# GOAL OF THE EXERCISE
Copy the following listing word for word.

# DATA FOR PROCESSING
※

(* [runtime/helper/helper.go:213-223] Helper.help *)
Definition help_text : list string :=
  let fields := "<id> <key> <sec> <min> <hour> <day> <month> <week> <year>" in
  ["THIS IS HELP" +:+ nl +:+ "--------------------------------------------------------------" +:+ nl;
   "  add" +:+ tab +:+ tab +:+ fields +:+ nl;
   "  del" +:+ tab +:+ tab +:+ fields +:+ nl;
   "  status" +:+ tab +:+ "return status" +:+ nl;
   "  find" +:+ tab +:+ tab +:+ "<id> <key>" +:+ nl;
   "  trace n " +:+ tab +:+ tab +:+ "dump n second trace info to prof/trace_xxx.out" +:+ nl;
   "  heap <nogc>" +:+ tab +:+ tab +:+ "dump current heap to prof/heap_xxx.prof" +:+ nl;
   "  dlog" +:+ tab +:+ tab +:+ "-1:CURRENT,0:FNST,1:FINE,2:DEBG,3:TRAC,4:INFO,5:WARN,6:EROR,7:CRIT" +:+ nl;
   "  deploy" +:+ tab +:+ "<file1> <file2> ;" +:+ String (ascii_of_nat 34) ("deploy all" +:+
     String (ascii_of_nat 34) (" means deploy all accessable file" +:+ nl))].

Definition help : M S_ unit := modify (fun s => (s.1, s.2 ++ help_text)).

(** The text of an error of [strconv.Atoi]. *)
Definition atoi_error (s : string) (e : num_err) : string :=
  "strconv.Atoi: parsing " +:+ Quote s +:+ ": " +:+
  match e with ErrSyntax => "invalid syntax" | ErrRange => "value out of range" end.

※

# EXPECTED ANSWER
(* [runtime/helper/helper.go:213-223] Helper.help *)
Definition help_text : list string :=
  let fields := "<id> <key> <sec> <min> <hour> <day> <month> <week> <year>" in
  ["THIS IS HELP" +:+ nl +:+ "--------------------------------------------------------------" +:+ nl;
   "  add" +:+ tab +:+ tab +:+ fields +:+ nl;
   "  del" +:+ tab +:+ tab +:+ fields +:+ nl;
   "  status" +:+ tab +:+ "return status" +:+ nl;
   "  find" +:+ tab +:+ tab +:+ "<id> <key>" +:+ nl;
   "  trace n " +:+ tab +:+ tab +:+ "dump n second trace info to prof/trace_xxx.out" +:+ nl;
   "  heap <nogc>" +:+ tab +:+ tab +:+ "dump current heap to prof/heap_xxx.prof" +:+ nl;
   "  dlog" +:+ tab +:+ tab +:+ "-1:CURRENT,0:FNST,1:FINE,2:DEBG,3:TRAC,4:INFO,5:WARN,6:EROR,7:CRIT" +:+ nl;
   "  deploy" +:+ tab +:+ "<file1> <file2> ;" +:+ String (ascii_of_nat 34) ("deploy all" +:+
     String (ascii_of_nat 34) (" means deploy all accessable file" +:+ nl))].

Definition help : M S_ unit := modify (fun s => (s.1, s.2 ++ help_text)).

(** The text of an error of [strconv.Atoi]. *)
Definition atoi_error (s : string) (e : num_err) : string :=
  "strconv.Atoi: parsing " +:+ Quote s +:+ ": " +:+
  match e with ErrSyntax => "invalid syntax" | ErrRange => "value out of range" end.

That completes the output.